▶ **Assigned task**
Only one stretch of the data below is needed. Output the lines from the one with "NaN float and" up to and including the one with "json_encodable x) d", exactly as they stand.

▶ **Given information**
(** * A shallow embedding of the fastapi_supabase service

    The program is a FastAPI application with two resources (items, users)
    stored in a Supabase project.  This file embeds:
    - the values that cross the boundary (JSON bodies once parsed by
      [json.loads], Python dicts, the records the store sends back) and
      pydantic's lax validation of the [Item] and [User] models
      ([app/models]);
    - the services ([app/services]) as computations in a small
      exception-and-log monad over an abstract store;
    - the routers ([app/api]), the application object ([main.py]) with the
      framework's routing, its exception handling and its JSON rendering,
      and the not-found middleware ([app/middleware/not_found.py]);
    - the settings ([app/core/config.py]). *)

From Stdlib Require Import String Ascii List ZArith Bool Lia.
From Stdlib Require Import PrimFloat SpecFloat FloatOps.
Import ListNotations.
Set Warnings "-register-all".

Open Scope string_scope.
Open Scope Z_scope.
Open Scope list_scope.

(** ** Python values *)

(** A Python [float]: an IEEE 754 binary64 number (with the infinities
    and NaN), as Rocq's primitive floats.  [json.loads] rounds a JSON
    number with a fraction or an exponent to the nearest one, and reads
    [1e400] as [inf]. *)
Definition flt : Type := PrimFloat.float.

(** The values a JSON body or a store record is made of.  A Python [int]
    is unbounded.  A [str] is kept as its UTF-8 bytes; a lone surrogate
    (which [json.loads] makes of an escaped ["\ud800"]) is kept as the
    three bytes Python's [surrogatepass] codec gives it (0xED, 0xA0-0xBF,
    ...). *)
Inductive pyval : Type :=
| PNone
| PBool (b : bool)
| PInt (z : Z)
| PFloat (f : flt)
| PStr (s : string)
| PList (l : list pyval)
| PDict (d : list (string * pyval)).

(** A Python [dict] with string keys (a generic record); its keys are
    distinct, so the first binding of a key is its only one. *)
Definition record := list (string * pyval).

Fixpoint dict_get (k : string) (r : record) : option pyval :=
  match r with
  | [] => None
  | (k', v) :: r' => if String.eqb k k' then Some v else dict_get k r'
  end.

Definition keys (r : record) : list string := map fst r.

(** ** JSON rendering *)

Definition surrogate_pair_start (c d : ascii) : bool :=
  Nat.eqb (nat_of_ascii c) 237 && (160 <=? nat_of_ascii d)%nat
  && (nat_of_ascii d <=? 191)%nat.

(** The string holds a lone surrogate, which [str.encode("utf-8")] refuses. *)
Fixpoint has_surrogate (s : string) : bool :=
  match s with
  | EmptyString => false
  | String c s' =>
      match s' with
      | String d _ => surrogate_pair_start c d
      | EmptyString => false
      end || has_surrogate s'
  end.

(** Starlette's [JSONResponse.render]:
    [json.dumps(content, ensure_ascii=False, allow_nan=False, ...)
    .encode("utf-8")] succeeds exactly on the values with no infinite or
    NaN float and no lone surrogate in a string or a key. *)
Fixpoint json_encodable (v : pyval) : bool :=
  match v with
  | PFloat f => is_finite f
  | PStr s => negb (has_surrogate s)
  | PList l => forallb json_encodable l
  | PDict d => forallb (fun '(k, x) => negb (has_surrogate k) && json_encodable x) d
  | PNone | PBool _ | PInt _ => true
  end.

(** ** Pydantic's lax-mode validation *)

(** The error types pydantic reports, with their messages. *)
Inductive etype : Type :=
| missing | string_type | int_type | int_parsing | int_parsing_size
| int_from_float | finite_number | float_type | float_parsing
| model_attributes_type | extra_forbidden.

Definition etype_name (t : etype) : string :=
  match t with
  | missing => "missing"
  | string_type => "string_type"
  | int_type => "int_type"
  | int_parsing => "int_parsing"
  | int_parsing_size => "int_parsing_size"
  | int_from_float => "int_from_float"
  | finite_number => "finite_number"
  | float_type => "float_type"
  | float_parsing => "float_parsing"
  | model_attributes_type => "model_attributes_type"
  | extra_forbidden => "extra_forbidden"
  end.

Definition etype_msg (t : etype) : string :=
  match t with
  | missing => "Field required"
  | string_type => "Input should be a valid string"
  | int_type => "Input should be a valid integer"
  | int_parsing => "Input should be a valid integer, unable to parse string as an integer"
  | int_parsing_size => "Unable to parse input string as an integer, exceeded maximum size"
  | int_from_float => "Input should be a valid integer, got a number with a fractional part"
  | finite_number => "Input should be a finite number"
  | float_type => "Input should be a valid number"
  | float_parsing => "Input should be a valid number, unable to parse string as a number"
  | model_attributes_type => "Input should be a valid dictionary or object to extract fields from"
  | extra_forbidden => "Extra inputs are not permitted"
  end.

▶ **Answer box**
    NaN float and no lone surrogate in a string or a key. *)
Fixpoint json_encodable (v : pyval) : bool :=
  match v with
  | PFloat f => is_finite f
  | PStr s => negb (has_surrogate s)
  | PList l => forallb json_encodable l
  | PDict d => forallb (fun '(k, x) => negb (has_surrogate k) && json_encodable x) d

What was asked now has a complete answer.